Why is SELECT * considered harmful?

There are really three major reasons:

  • Inefficiency in moving data to the consumer. When you SELECT *, you’re often retrieving more columns from the database than your application really needs to function. This causes more data to move from the database server to the client, slowing access and increasing load on your machines, as well as taking more time to travel across the network. This is especially true when someone adds new columns to underlying tables that didn’t exist and weren’t needed when the original consumers coded their data access.

  • Indexing issues. Consider a scenario where you want to tune a query to a high level of performance. If you were to use *, and it returned more columns than you actually needed, the server would often have to perform more expensive methods to retrieve your data than it otherwise might. For example, you wouldn’t be able to create an index which simply covered the columns in your SELECT list, and even if you did (including all columns [shudder]), the next guy who came around and added a column to the underlying table would cause the optimizer to ignore your optimized covering index, and you’d likely find that the performance of your query would drop substantially for no readily apparent reason.

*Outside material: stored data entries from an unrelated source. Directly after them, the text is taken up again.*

(** A root table at 0x80200000 with no valid entry and a pool of sixteen
    free pages at 0x80300000. *)
Definition empty_space : mstate :=
  mkMstate [mkChunk 2150629376 16] (8 * 2 ^ 60 + 524800) ∅.

Lemma empty_space_pool : pool_ok (free_chunk_list empty_space).
Proof.
  unfold pool_ok, chunks_ok, chunk_end, PAGE_SIZE. cbn.
  repeat split; repeat constructor; cbn; lia.
Defined.

Lemma empty_space_tables : tables_apart 3221230132 empty_space.
Proof.
  unfold tables_apart. cbv zeta. split.
  - unfold in_use. apply Forall_cons. split; [|apply Forall_nil; exact I].
    right. vm_compute. discriminate.
  - intros Hvalid. vm_compute in Hvalid. discriminate.
Defined.

Lemma map_page_then_find_witness :
  match map_page 3221230132 2151677952 6 empty_space with
  | Ret (v, st') =>
      v = ROUND_DOWN 3221230132 PAGE_SIZE /\
      (mapped 3221230132 empty_space = true -> st' = empty_space) /\
      exists pt0,
        find_physical_page 3221230132 st' = Walked pt0 /\ pt0 <> 0 /\
        PTE_VALID (load_pte st' (entry pt0 (VPN0 3221230132))) = true /\
        (mapped 3221230132 empty_space = false ->
         load_pte st' (entry pt0 (VPN0 3221230132)) = leaf_pte 2151677952 6)
  | NullDeref => False
  end.
Proof.
  destruct (map_page 3221230132 2151677952 6 empty_space) as [[v st']|] eqn:E.
  - apply (map_page_then_find 3221230132 2151677952 6 empty_space v st').
    + lia.
    + reflexivity.
    + exact empty_space_pool.
    + exact empty_space_tables.
    + exact E.
  - vm_compute in E. discriminate.
Defined.

(** On that space the walk fails before the call and finds the page
    after it. *)
Example map_page_sample :
  find_physical_page 3221230132 empty_space = Unset /\
  match map_page 3221230132 2151677952 6 empty_space with
  | Ret (v, st') =>
      v = 3221229568 /\
      find_physical_page 3221230132 st' = Walked 2150633472 /\
      load_pte st' (entry 2150633472 (VPN0 3221230132))
      = mkPte 199 525312 /\
      free_phys_page_count (free_chunk_list st') = 14
  | NullDeref => False
  end.
Proof. vm_compute. repeat split; reflexivity. Qed.

(** *** [set_pte_flags] *)

(** The permission bits [PTE_R | PTE_W | PTE_X | PTE_U | PTE_G] and the
    bits [PTE_V | PTE_A | PTE_D]. *)
Definition RWXUG : Z :=
  Z.lor (Z.lor (Z.lor (Z.lor PTE_R PTE_W) PTE_X) PTE_U) PTE_G.
Definition VAD : Z := Z.lor (Z.lor PTE_V PTE_A) PTE_D.

Lemma flags_replaced x f :
  Z.land f RWXUG = f ->
  let x' := Z.lor (Z.land x (Z.lnot RWXUG) mod 2 ^ 8) f mod 2 ^ 8 in
  Z.land x' RWXUG = f /\ Z.land x' VAD = Z.land x VAD.
Proof.
  intros Hf. cbv zeta.
  assert (Hbit : forall n, 0 <= n -> Z.testbit f n
                 = Z.testbit f n && Z.testbit RWXUG n)
    by (intros n Hn; rewrite <- Z.land_spec, Hf; reflexivity).
  assert (Hm : forall n, 0 <= n -> Z.testbit RWXUG n = true -> n < 8).
  { intros n Hn Ht. destruct (Z_lt_le_dec n 8) as [|Hge]; [assumption|].
    exfalso. change RWXUG with 62 in Ht.
    rewrite (Z.bits_above_log2 62 n) in Ht; [discriminate | lia |].
    change (Z.log2 62) with 5. lia. }
  assert (Hv : forall n, 0 <= n -> Z.testbit VAD n = true -> n < 8).
  { intros n Hn Ht. destruct (Z_lt_le_dec n 8) as [|Hge]; [assumption|].
    exfalso. change VAD with 193 in Ht.
    rewrite (Z.bits_above_log2 193 n) in Ht; [discriminate | lia |].
    change (Z.log2 193) with 7. lia. }
  assert (Hdis : forall n, 0 <= n ->
            Z.testbit VAD n && Z.testbit RWXUG n = false).
  { intros n Hn. rewrite <- Z.land_spec. change (Z.land VAD RWXUG) with 0.
    apply Z.bits_0. }
  split; apply Z.bits_inj'; intros n Hn; rewrite !Z.land_spec.
  - destruct (Z.testbit RWXUG n) eqn:Hr.
    + pose proof (Hm n Hn Hr).
      rewrite Z.mod_pow2_bits_low, Z.lor_spec by lia.
      rewrite Z.mod_pow2_bits_low, Z.land_spec, Z.lnot_spec, Hr by lia.
      cbn [negb]. rewrite andb_false_r, andb_true_r. reflexivity.
    + rewrite andb_false_r. rewrite (Hbit n Hn), Hr, andb_false_r.
      reflexivity.
  - destruct (Z.testbit VAD n) eqn:Hr.
    + pose proof (Hv n Hn Hr). specialize (Hdis n Hn). rewrite Hr in Hdis.
      cbn [andb] in Hdis.
      rewrite Z.mod_pow2_bits_low, Z.lor_spec by lia.
      rewrite Z.mod_pow2_bits_low, Z.land_spec, Z.lnot_spec, Hdis by lia.
      rewrite (Hbit n Hn), Hdis. cbn [negb].
      rewrite !andb_true_r, andb_false_r, orb_false_r. reflexivity.
    + rewrite !andb_false_r. reflexivity.
Qed.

  • Binding Problems. When you SELECT *, it’s possible to retrieve two columns of the same name from two different tables. This can often crash your data consumer. Imagine a query that joins two tables, both of which contain a column called “ID”. How would a consumer know which was which? SELECT * can also confuse views (at least in some versions SQL Server) when underlying table structures change — the view is not rebuilt, and the data which comes back can be nonsense. And the worst part of it is that you can take care to name your columns whatever you want, but the next guy who comes along might have no way of knowing that he has to worry about adding a column which will collide with your already-developed names.

But it’s not all bad for SELECT *. I use it liberally for these use cases:

  • Ad-hoc queries. When trying to debug something, especially off a narrow table I might not be familiar with, SELECT * is often my best friend. It helps me just see what’s going on without having to do a boatload of research as to what the underlying column names are. This gets to be a bigger “plus” the longer the column names get.

  • When * means “a row”. In the following use cases, SELECT * is just fine, and rumors that it’s a performance killer are just urban legends which may have had some validity many years ago, but don’t now:

    SELECT COUNT(*) FROM table;

    in this case, * means “count the rows”. If you were to use a column name instead of * , it would count the rows where that column’s value was not null. COUNT(*), to me, really drives home the concept that you’re counting rows, and you avoid strange edge-cases caused by NULLs being eliminated from your aggregates.

    Same goes with this type of query:

    SELECT a.ID FROM TableA a
        SELECT *
        FROM TableB b
        WHERE b.ID = a.B_ID);

    in any database worth its salt, * just means “a row”. It doesn’t matter what you put in the subquery. Some people use b’s ID in the SELECT list, or they’ll use the number 1, but IMO those conventions are pretty much nonsensical. What you mean is “count the row”, and that’s what * signifies. Most query optimizers out there are smart enough to know this. (Though to be honest, I only know this to be true with SQL Server and Oracle.)